Department of Geography, Texas A&M University, College Station, USA.
Sci Total Environ. 2015 Dec 15;538:445-57. doi: 10.1016/j.scitotenv.2015.08.068. Epub 2015 Aug 28.
An accurate understanding of flood risk and its drivers is crucial for effective risk management. Detailed risk projections, including uncertainties, are however rarely available, particularly in developing countries. This paper presents a method that integrates recent advances in global-scale modeling of flood hazard and land change, which enables the probabilistic analysis of future trends in national-scale flood risk. We demonstrate its application to Indonesia. We develop 1000 spatially-explicit projections of urban expansion from 2000 to 2030 that account for uncertainty associated with population and economic growth projections, as well as uncertainty in where urban land change may occur. The projections show that the urban extent increases by 215%-357% (5th and 95th percentiles). Urban expansion is particularly rapid on Java, which accounts for 79% of the national increase. From 2000 to 2030, increases in exposure will elevate flood risk by, on average, 76% and 120% for river and coastal floods. While sea level rise will further increase the exposure-induced trend by 19%-37%, the response of river floods to climate change is highly uncertain. However, as urban expansion is the main driver of future risk, the implementation of adaptation measures is increasingly urgent, regardless of the wide uncertainty in climate projections. Using probabilistic urban projections, we show that spatial planning can be a very effective adaptation strategy. Our study emphasizes that global data can be used successfully for probabilistic risk assessment in data-scarce countries.

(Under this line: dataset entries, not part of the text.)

Definition URI_UpdateBytes (u : URI) (newURI : bytes) : option URI :=
  '(u, b) ← URI_updateBytes u newURI (u_requestURI u); Some (set_u_requestURI b u).

Definition URI_Update (u : URI) (newURI : bytes) : option URI := URI_UpdateBytes u newURI.

(** [None] would be a panic of ParseBytes; [URI_parseQueryArgs_spec] excludes it. *)
Definition URI_parseQueryArgs (u : URI) : option URI :=
  if u_parsedQueryArgs u then Some u
  else
    a ← Args_ParseBytes (u_queryArgs u) (u_queryString u);
    Some (set_u_parsedQueryArgs true (set_u_queryArgs a u)).

Definition URI_QueryArgs (u : URI) : option (URI * Args) :=
  u ← URI_parseQueryArgs u; Some (u, u_queryArgs u).

(** ** Segment-level specification of normalizePath

    A path is the list of its [/]-separated segments; [render] prints one. *)
Definition render (segs : list bytes) : bytes := concat (map (cons "/"%byte) segs).

Definition segments (p : bytes) : list bytes := splitOn "/" (tl p).

Definition noSlash (s : bytes) : Prop := "/"%byte ∉ s.

(** Drops the segments equal to [w], except in last position. *)
Fixpoint dropInner (w : bytes) (segs : list bytes) : list bytes :=
  match segs with
  | [] => []
  | [s] => [s]
  | s :: segs' => if decide (s = w) then dropInner w segs' else s :: dropInner w segs'
  end.

(** [..] in inner position pops the stack [stk] (kept reversed). *)
Fixpoint resolve (stk segs : list bytes) : list bytes :=
  match segs with
  | [] => rev stk
  | [s] => rev (s :: stk)
  | s :: segs' => if decide (s = bs "..") then resolve (tl stk) segs' else resolve (s :: stk) segs'
  end.

(** A final [..] removes its parent and leaves a trailing slash. *)
Definition finish (segs : list bytes) : list bytes :=
  if decide (last segs = Some (bs "..")) then removelast (removelast segs) ++ [[]] else segs.

Definition normSegs (segs : list bytes) : list bytes :=
  finish (resolve [] (dropInner (bs ".") (dropInner [] segs))).

(** ** Rendering and searching *)

Lemma render_cons s segs : render (s :: segs) = "/"%byte :: s ++ render segs.
Proof. done. Qed.

Lemma render_app a b : render (a ++ b) = render a ++ render b.
Proof. unfold render. by rewrite map_app, concat_app. Qed.

Lemma splitOn_nonnil c b : splitOn c b <> [].
Proof. destruct b as [|x b]; simpl; [done|]. case_decide; [done|]. by destruct (splitOn c b). Qed.

Lemma render_splitOn b : render (splitOn "/" b) = "/"%byte :: b.
Proof.
  induction b as [|x b IH]; [done|]. simpl. case_decide as E.
  - subst. by rewrite render_cons, IH.
  - destruct (splitOn "/" b) as [|s ss] eqn:Es; [by apply splitOn_nonnil in Es|].
    rewrite render_cons in IH |- *. injection IH as IH. cbn [app]. by rewrite IH.
Qed.

Lemma splitOn_noSlash b : Forall noSlash (splitOn "/" b).
Proof.
  unfold noSlash. induction b as [|x b IH]; simpl.
  - repeat constructor. apply not_elem_of_nil.
  - case_decide; [constructor; [apply not_elem_of_nil|done]|].
    destruct (splitOn "/" b) as [|s ss].
    + repeat constructor. rewrite list_elem_of_singleton. congruence.
    + inversion_clear IH. constructor; [|done]. rewrite not_elem_of_cons. split; [congruence|done].
Qed.

Lemma splitOn_render s segs :
  Forall noSlash (s :: segs) -> splitOn "/" (s ++ render segs) = s :: segs.
Proof.
  revert s. induction segs as [|s' segs IH]; intros s H.
  - rewrite app_nil_r. apply splitOn_none. by inversion H.
  - rewrite render_cons, splitOn_app by (by inversion H). by rewrite IH by (by inversion H).
Qed.

Lemma segments_render segs : segs <> [] -> Forall noSlash segs -> segments (render segs) = segs.
Proof. destruct segs as [|s segs]; [done|]. intros _ H. by apply splitOn_render. Qed.

Lemma render_segments p : head p = Some "/"%byte -> render (segments p) = p.
Proof. destruct p as [|c p]; [done|]. intros [= ->]. apply render_splitOn. Qed.

(** A slash-free stretch cannot start a match of a pattern that begins with
    a slash. *)
Lemma Index_skip s t pat :
  noSlash s -> Index (s ++ t) ("/"%byte :: pat) = Nat.add (length s) <$> Index t ("/"%byte :: pat).
Proof.
  unfold noSlash. induction s as [|x s IH]; intros N.
  - simpl. by destruct (Index t _).
  - apply not_elem_of_cons in N as [? ?]. cbn [app Index HasPrefix].
    rewrite decide_False by congruence. rewrite IH by done.
    by destruct (Index t ("/"%byte :: pat)).
Qed.

Lemma HasPrefix_seg s w segs :
  noSlash s -> noSlash w ->
  HasPrefix (s ++ render segs) (w ++ strSlash) = bool_decide (s = w /\ segs <> []).
Proof.
  unfold noSlash. revert w. induction s as [|x s IH]; intros [|y w] Hs Hw; cbn [app].
  - destruct segs as [|s' segs].
    + rewrite bool_decide_eq_false_2 by naive_solver. done.
    + rewrite bool_decide_eq_true_2 by done. apply HasPrefix_true. by exists (s' ++ render segs).
  - apply not_elem_of_cons in Hw as [? _]. rewrite bool_decide_eq_false_2 by naive_solver.
    destruct segs as [|s' segs]; simpl; [done|]. by rewrite decide_False.
  - apply not_elem_of_cons in Hs as [? _]. rewrite bool_decide_eq_false_2 by naive_solver.
    simpl. by rewrite decide_False by congruence.
  - apply not_elem_of_cons in Hs as [? Hs], Hw as [? Hw]. cbn [HasPrefix].
    case_decide as E.
    + rewrite IH by done. apply bool_decide_ext. naive_solver.
    + symmetry. apply bool_decide_eq_false_2. naive_solver.
Qed.

(** Where a pattern [/w/] first occurs in a rendered path. *)
Lemma Index_render w segs :
  noSlash w -> Forall noSlash segs ->
  (Index (render segs) ("/"%byte :: w ++ strSlash) = None /\ dropInner w segs = segs /\
   w ∉ removelast segs) \/
  (exists l r, segs = l ++ w :: r /\ (w ∉ l) /\ r <> [] /\
     Index (render segs) ("/"%byte :: w ++ strSlash) = Some (length (render l))).
Proof.
  intros Hw. induction 1 as [|s segs Hs Hsegs IH].
  - left. split_and!; [done|done|apply not_elem_of_nil].
  - rewrite render_cons. cbn [Index HasPrefix]. rewrite decide_True by done.
    rewrite HasPrefix_seg by done. case_bool_decide as D.
    + destruct D as [-> Hne]. right. exists [], segs. split_and!; [done|apply not_elem_of_nil|done|done].
    + rewrite Index_skip by done. destruct IH as [(-> & E & N)|(l & r & -> & N & Hr & ->)].
      * left. split_and!; [done| |].
        -- destruct segs as [|s' segs]; [done|]. cbn [dropInner]. rewrite decide_False by naive_solver.
           f_equal. exact E.
        -- destruct segs as [|s' segs]; [apply not_elem_of_nil|].
           change (removelast (s :: s' :: segs)) with (s :: removelast (s' :: segs)).
           rewrite not_elem_of_cons. naive_solver.
      * right. exists (s :: l), r. split_and!; [done| |done|].
        -- rewrite not_elem_of_cons. split; [|done]. intros ->. destruct D. split; [done|]. by destruct l.
        -- cbn [fmap option_fmap option_map]. rewrite render_cons. cbn [length]. by rewrite length_app.
Qed.

Lemma dropInner_found w l r :
  w ∉ l -> r <> [] -> dropInner w (l ++ w :: r) = l ++ dropInner w r.
Proof.
  intros N Hr. induction l as [|s l IH]; cbn [app].
  - destruct r; [done|]. cbn [dropInner]. by rewrite decide_True.
  - apply not_elem_of_cons in N as [? N].
    assert (dropInner w (s :: l ++ w :: r) = s :: dropInner w (l ++ w :: r)) as ->.
    { destruct (l ++ w :: r) eqn:E; [by destruct l|]. cbn [dropInner]. by rewrite decide_False. }
    by rewrite IH.
Qed.

Lemma dropInner_app w l r :
  w ∉ l -> r <> [] -> dropInner w (l ++ r) = l ++ dropInner w r.
Proof.
  intros N Hr. induction l as [|s l IH]; [done|]. apply not_elem_of_cons in N as [? N]. cbn [app].
  assert (dropInner w (s :: l ++ r) = s :: dropInner w (l ++ r)) as ->.
  { destruct (l ++ r) eqn:E; [by destruct l, r|]. cbn [dropInner]. by rewrite decide_False. }
  by rewrite IH.
Qed.

Lemma Forall_noSlash_mid l (w : bytes) r :
  Forall noSlash (l ++ w :: r) -> Forall noSlash l /\ Forall noSlash r.
Proof. rewrite Forall_app, Forall_cons. naive_solver. Qed.

(** ** Each loop against its segment-level counterpart *)

Lemma drop_add_app {A} (l1 l2 : list A) n : drop (length l1 + n) (l1 ++ l2) = drop n l2.
Proof. by rewrite drop_app_add. Qed.

Lemma noSlash_dots : noSlash [] /\ noSlash (bs ".") /\ noSlash (bs "..").
Proof. unfold noSlash. split_and!; apply (bool_decide_unpack _); vm_compute; exact I. Qed.

Lemma dedupLoop_spec fuel pre segs :
  (length segs <= fuel)%nat -> Forall noSlash segs ->
  dedupLoop fuel pre (render segs) = pre ++ render (dropInner [] segs).
Proof.
  revert pre segs. induction fuel as [|fuel IH]; intros pre segs L F; cbn [dedupLoop].
  { by destruct segs; [|simpl in L; lia]. }
  destruct (Index_render [] segs) as [(E & D & _)|(l & r & -> & N & Hr & E)];
    [apply noSlash_dots|done|..].
  - change strSlashSlash with ("/"%byte :: [] ++ strSlash). by rewrite E, D.
  - change strSlashSlash with ("/"%byte :: [] ++ strSlash). rewrite E.
    apply Forall_noSlash_mid in F as [Fl Fr].
    rewrite render_app, take_app_exact, drop_app_exact.
    change (drop 1 (render ([] :: r))) with (render r).
    rewrite IH, dropInner_found, render_app by (done || len_lia). by rewrite app_assoc.
Qed.

Lemma dotLoop_spec fuel segs :
  (length segs <= fuel)%nat -> Forall noSlash segs ->
  dotLoop fuel (render segs) = render (dropInner (bs ".") segs).
Proof.
  revert segs. induction fuel as [|fuel IH]; intros segs L F; cbn [dotLoop].
  { by destruct segs; [|simpl in L; lia]. }
  destruct (Index_render (bs ".") segs) as [(E & D & _)|(l & r & -> & N & Hr & E)];
    [apply noSlash_dots|done|..];
    change strSlashDotSlash with ("/"%byte :: bs "." ++ strSlash); rewrite E; [by rewrite D|].
  apply Forall_noSlash_mid in F as [Fl Fr].
  rewrite render_app, take_app_exact.
  replace (length (render l) + length ("/"%byte :: bs "." ++ strSlash) - 1)%nat
    with (length (render l) + 2)%nat by (simpl; lia).
  rewrite drop_add_app. change (drop 2 (render (bs "." :: r))) with (render r). rewrite <- render_app, IH.
  - by rewrite dropInner_found, dropInner_app.
  - len_lia.
  - by apply Forall_app.
Qed.

Lemma resolve_app stk l r :
  bs ".." ∉ l -> r <> [] -> resolve stk (l ++ r) = resolve (rev l ++ stk) r.
Proof.
  intros N Hr. revert stk. induction l as [|s l IH]; intros stk; [done|].
  apply not_elem_of_cons in N as [? N]. cbn [app].
  assert (resolve stk (s :: l ++ r) = resolve (s :: stk) (l ++ r)) as ->.
  { destruct (l ++ r) eqn:E; [by destruct l, r|]. cbn [resolve]. by rewrite decide_False. }
  rewrite IH by done. cbn [rev]. by rewrite <- app_assoc.
Qed.

Lemma resolve_id segs : bs ".." ∉ removelast segs -> resolve [] segs = segs.
Proof.
  destruct (decide (segs = [])) as [->|Hne]; [done|]. intros N.
  rewrite (app_removelast_last [] Hne) at 1. rewrite resolve_app by done.
  cbn [resolve]. rewrite app_nil_r. cbn [rev]. by rewrite rev_involutive, <- app_removelast_last.
Qed.

Lemma resolve_found l r :
  bs ".." ∉ l -> r <> [] -> resolve [] (l ++ bs ".." :: r) = resolve (tl (rev l)) r.
Proof.
  intros N Hr. rewrite resolve_app, app_nil_r by done.
  destruct r as [|s r]; [done|]. cbn [resolve]. by rewrite decide_True.
Qed.

Lemma dotDotLoop_spec fuel segs :
  (length segs <= fuel)%nat -> Forall noSlash segs ->
  dotDotLoop fuel (render segs) = render (resolve [] segs).
Proof.
  revert segs. induction fuel as [|fuel IH]; intros segs L F; cbn [dotDotLoop].
  { by destruct segs; [|simpl in L; lia]. }
  destruct (Index_render (bs "..") segs) as [(E & _ & N)|(l & r & -> & N & Hr & E)];
    [apply noSlash_dots|done|..];
    change strSlashDotDotSlash with ("/"%byte :: bs ".." ++ strSlash); rewrite E;
    [by rewrite resolve_id|].
  apply Forall_noSlash_mid in F as [Fl Fr].
  rewrite resolve_found by done. rewrite render_app, take_app_exact.
  replace (length (render l) + length ("/"%byte :: bs ".." ++ strSlash) - 1)%nat
    with (length (render l) + 3)%nat by (simpl; lia).
  rewrite drop_add_app. change (drop 3 (render (bs ".." :: r))) with (render r).
  destruct (exists_last_or_nil l) as [->|(l' & s & ->)].
  - cbn. rewrite IH by (done || len_lia). done.
  - rewrite render_app, render_cons, app_nil_r, <- app_assoc.
    apply Forall_app in Fl as [Fl Fs]. apply Forall_cons_1 in Fs as [Fs _].
    rewrite LastIndexByte_app by done. cbn [default from_option id].
    rewrite take_app_exact, <- render_app, IH.
    + rewrite rev_app_distr. cbn [rev app tl]. rewrite not_elem_of_app in N.
      rewrite resolve_app, app_nil_r by naive_solver. done.
    + len_lia.
    + by apply Forall_app.
Qed.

准确理解洪水风险及其驱动因素对于有效的风险管理至关重要。然而,详细的风险预测,包括不确定性,很少有国家能够提供,尤其是在发展中国家。本文提出了一种方法,该方法集成了洪水灾害和土地变化的全球尺度建模的最新进展,从而能够对国家尺度洪水风险的未来趋势进行概率分析。我们以印度尼西亚为例演示了该方法的应用。我们针对 2000 年至 2030 年的城市扩张进行了 1000 次空间明确的预测,这些预测考虑了与人口和经济增长预测相关的不确定性,以及城市土地变化可能发生的不确定性。这些预测表明,城市范围增加了 215%-357%(第 5 和第 95 个百分位数)。爪哇岛的城市扩张尤为迅速,占全国增长的 79%。从 2000 年到 2030 年,暴露程度的增加将使河流洪水和沿海洪水的风险分别平均增加 76%和 120%。虽然海平面上升将使暴露引起的趋势进一步增加 19%-37%,但气候变化对河流洪水的响应具有高度不确定性。然而,由于城市扩张是未来风险的主要驱动因素,因此无论气候预测存在广泛的不确定性,实施适应措施都变得越来越紧迫。我们利用概率性城市扩张预测,展示了空间规划可以成为一种非常有效的适应策略。我们的研究强调,全球数据可成功用于数据匮乏国家的概率风险评估。